Based on an original screenplay penned by Zack Ford, Watcher revels in suggestion and paranoia, pushing an increasingly unhinged heroine to the brink of a nervous breakdown as she feverishly questions her intuition in a foreign country where she barely speaks the language. Lead actress Maika Monroe confidently rides that emotional rollercoaster with whitened knuckles. She has excellent form in the genre, narrowly escaping the clutches of a sexually transmitted spectre in It Follows.
In Watcher, Monroe brilliantly evokes the spirally disorientation of an outsider starved of sleep and rational thought, who fears no one will hear her cries if her darkest fears are realised and she is being stalked by a murderous predator. Cinematographer Benjamin Kirk Nielsen takes notes from Stanley Kubrick and Roman Polanski to mine terror from wide, open spaces. Nowhere is safe.
Actress Julia (Monroe) and husband Francis (Karl Glusman) relocate from New York to Romania, his mother’s homeland, for a promotion to the Bucharest office of his marketing company. They move into a spacious apartment with large windows overlooking a courtyard and a similar block of flats. Francis spends long hours at work. Thankfully, next-door neighbour Irina (Madalina Anea) speaks English and is sensitive to Julia’s feelings of isolation.
Alone in the apartment, Julia notices a man across the street staring back at her. She learns the capital is in the grip of a serial killer nicknamed The Spider and Julia fixates on the possibility that the neighbour opposite, Daniel Weber (Burn Gorman), might be the perpetrator. Following an unsettling encounter with Daniel at a local supermarket, Julia and Francis review CCTV footage. “He’s staring at me!” she professes, referencing a frozen image on the screen. “Or he’s staring at the woman that’s staring at him,” calmly rationalises Francis.

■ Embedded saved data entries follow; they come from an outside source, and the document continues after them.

(** [vfs_resolve_path]: the parent and the name. *)
Definition vfs_resolve_path (s : vfs F) (base_dir : Z) (path : list Z) : outcome (option (Z * list Z) * vfs F) :=
  (if bool_decide (path = []) || bool_decide (path = [47]) then
     let parent := if base_dir =? 0 then fs_root s else base_dir in
     do s <- vfs_inode_ref s parent;
     Ret (Some (parent, []), s)
   else
     let absolute := bool_decide (head path = Some 47) in
     let base := if absolute then fs_root s else base_dir in
     if negb absolute && (base_dir =? 0) then Ret (None, s)
     else
       match last_slash path with
       | None => do s <- vfs_inode_ref s base; do name <- name_copy path; Ret (Some (base, name), s)
       | Some (dir, name) =>
           if bool_decide (dir = []) then do s <- vfs_inode_ref s base; do name <- name_copy name; Ret (Some (base, name), s)
           else if PATH_MAX <=? Z.of_nat (length dir) then Ret (None, s)
           else
             do '(r, parent, s) <- vfs_walk s base dir;
             if r =? 0 then do name <- name_copy name; Ret (Some (parent, name), s) else Ret (None, s)
       end)%out.

Definition vfs_lookup (s : vfs F) (dir : Z) (name : list Z) : outcome (Z * Z * vfs F) :=
  (if dir =? 0 then Ret (-1, 0, s)
   else
     do v <- inode_of s dir;
     if negb (vi_mode v =? FT_DIR) then Ret (-1, 0, s)
     else match table_of v ≫= op_lookup with
          | None => Ret (-1, 0, s)
          | Some lookup =>
              do '(r, a, s) <- lookup dir name s;
              if (r =? 0) && negb (a =? 0) then do s <- vfs_inode_ref s a; Ret (r, a, s) else Ret (r, a, s)
          end)%out.

(** * Open files *)

Definition new_file (s : vfs F) (a flags : Z) : outcome (Z * Z * vfs F) :=
  (do pos <- (if negb (Z.land flags O_APPEND =? 0) then do v <- inode_of s a; Ret (vi_size v) else Ret 0);
   let f := brk s in
   Ret (0, f, with_brk (with_files s (<[f := mk_vfile a pos flags]> (ofiles s))) (f + 1)))%out.

(** [vfs_open]: the result code, the file and the state. *)
Definition vfs_open (s : vfs F) (dir : Z) (path : list Z) (flags : Z) : outcome (Z * Z * vfs F) :=
  (if dir =? 0 then Ret (-1, 0, s)
   else
     do '(r, a, s) <- vfs_walk s dir path;
     if r =? 0 then new_file s a flags
     else if Z.land flags O_CREAT =? 0 then Ret (-1, 0, s)
     else
       do '(r, parent, name, s) <- vfs_walk_parent s dir path;
       if negb (r =? 0) then Ret (-1, 0, s)
       else
         do v <- inode_of s parent;
         match table_of v ≫= op_create with
         | None => do s <- vfs_inode_unref s parent; Ret (-1, 0, s)
         | Some create =>
             do '(r, a, s) <- create parent name FT_REG_FILE s;
             do s <- vfs_inode_unref s parent;
             if r =? 0 then new_file s a flags else Ret (-1, 0, s)
         end)%out.

Definition vfs_close (s : vfs F) (f : Z) : outcome (Z * vfs F) :=
  (if f =? 0 then Ret (-1, s)
   else
     do file <- file_of s f;
     let a := f_inode file in
     do s <-
       (if a =? 0 then Ret s
        else
          do v <- inode_of s a;
          do s <- (if i_dirty v then do '(_, s) <- vfs_sync s a; Ret s else Ret s);
          vfs_inode_unref s a);
     Ret (0, with_files s (delete f (ofiles s))))%out.

(** [vfs_read]: the result code, the bytes read and the state. *)
Definition vfs_read (s : vfs F) (f size : Z) : outcome (Z * list Z * vfs F) :=
  (if f =? 0 then Ret (-1, [], s)
   else
     do file <- file_of s f;
     if f_inode file =? 0 then Ret (-1, [], s)
     else
       do v <- inode_of s (f_inode file);
       match ftable_of v ≫= fop_read with
       | None => Ret (-1, [], s)
       | Some read =>
           do '(r, bs, s) <- read (f_inode file) (f_pos file) size s;
           if r =? 0 then
             let file := mk_vfile (f_inode file) (u64 (f_pos file + Z.of_nat (length bs))) (f_flags file) in
             Ret (r, bs, with_files s (<[f := file]> (ofiles s)))
           else Ret (r, bs, s)
       end)%out.

(** [vfs_write]: the result code, the number of bytes written and the state. *)
Definition vfs_write (s : vfs F) (f : Z) (data : list Z) : outcome (Z * Z * vfs F) :=
  (if f =? 0 then Ret (-1, 0, s)
   else
     do file <- file_of s f;
     let a := f_inode file in
     if a =? 0 then Ret (-1, 0, s)
     else
       do v <- inode_of s a;
       match ftable_of v ≫= fop_write with
       | None => Ret (-1, 0, s)
       | Some write =>
           do '(r, n, s) <- write a (f_pos file) data s;
           if r =? 0 then
             let pos := u64 (f_pos file + n) in
             do v <- inode_of s a;
             let s := set_inode s a (with_data v (if vi_size v <? pos then pos else vi_size v) true) in
             Ret (r, n, with_files s (<[f := mk_vfile a pos (f_flags file)]> (ofiles s)))
           else Ret (r, n, s)
       end)%out.

Definition vfs_seek (s : vfs F) (f offset whence : Z) : outcome (Z * vfs F) :=
  (if f =? 0 then Ret (-1, s)
   else
     do file <- file_of s f;
     if f_inode file =? 0 then Ret (-1, s)
     else
       let set_pos p s := with_files s (<[f := mk_vfile (f_inode file) p (f_flags file)]> (ofiles s)) in
       if whence =? 0 then Ret (0, set_pos offset s)
       else if whence =? 1 then Ret (0, set_pos (u64 (f_pos file + offset)) s)
       else if whence =? 2 then
         do v <- inode_of s (f_inode file);
         Ret (0, set_pos (u64 (vi_size v + offset)) s)
       else Ret (-1, s))%out.

(** * Directories *)

(** The common part of [vfs_mkdir] and the calls like it: resolve the path, refuse the root
    and, with [dir_only], a parent that is not a directory, pick the operation, and drop
    the reference to the parent. *)
Definition on_parent {A : Type} (s : vfs F) (dir : Z) (path : list Z) (dir_only : bool) (none : A)
    (pick : vfs_operations F -> option (Z -> list Z -> vfs F -> outcome (Z * A * vfs F))) : outcome (Z * A * vfs F) :=
  (do '(r, s) <- vfs_resolve_path s dir path;
   match r with
   | None => Ret (-1, none, s)
   | Some (parent, name) =>
       let fail s := do s <- vfs_inode_unref s parent; Ret (-1, none, s) in
       if bool_decide (name = []) then fail s
       else
         do v <- inode_of s parent;
         if dir_only && negb (vi_mode v =? FT_DIR) then fail s
         else match table_of v ≫= pick with
              | None => fail s
              | Some op =>
                  do '(r, x, s) <- op parent name s;
                  do s <- vfs_inode_unref s parent;
                  Ret (r, x, s)
              end
   end)%out.

Definition vfs_mkdir (s : vfs F) (dir : Z) (path : list Z) : outcome (Z * Z * vfs F) :=
  on_parent s dir path true 0 (fun t => f ← op_mkdir t; Some (fun parent name s => f parent name FT_DIR s)).

Definition vfs_create (s : vfs F) (dir : Z) (path : list Z) (mode : Z) : outcome (Z * Z * vfs F) :=
  on_parent s dir path true 0 (fun t => f ← op_create t; Some (fun parent name s => f parent name mode s)).

Definition unit_op (f : Z -> list Z -> vfs F -> outcome (Z * vfs F)) (parent : Z) (name : list Z) (s : vfs F)
    : outcome (Z * unit * vfs F) := (do '(r, s) <- f parent name s; Ret (r, tt, s))%out.

Definition vfs_rmdir (s : vfs F) (dir : Z) (path : list Z) : outcome (Z * unit * vfs F) :=
  on_parent s dir path false tt (fun t => f ← op_rmdir t; Some (unit_op f)).

Definition vfs_unlink (s : vfs F) (dir : Z) (path : list Z) : outcome (Z * unit * vfs F) :=
  on_parent s dir path false tt (fun t => f ← op_unlink t; Some (unit_op f)).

Watcher is a stylish and clinical study of psychological disintegration, tethered to Julia’s powerlessness because no crime has been committed. Monroe hits every emotional beat as her character is dragged repeatedly through the wringer and Gorman perfects a chillingly silent stare that could be social awkwardness or something sinister. Writer-director Okuno’s vice-like grip loosens in the final 10 minutes but the hard work has already been accomplished.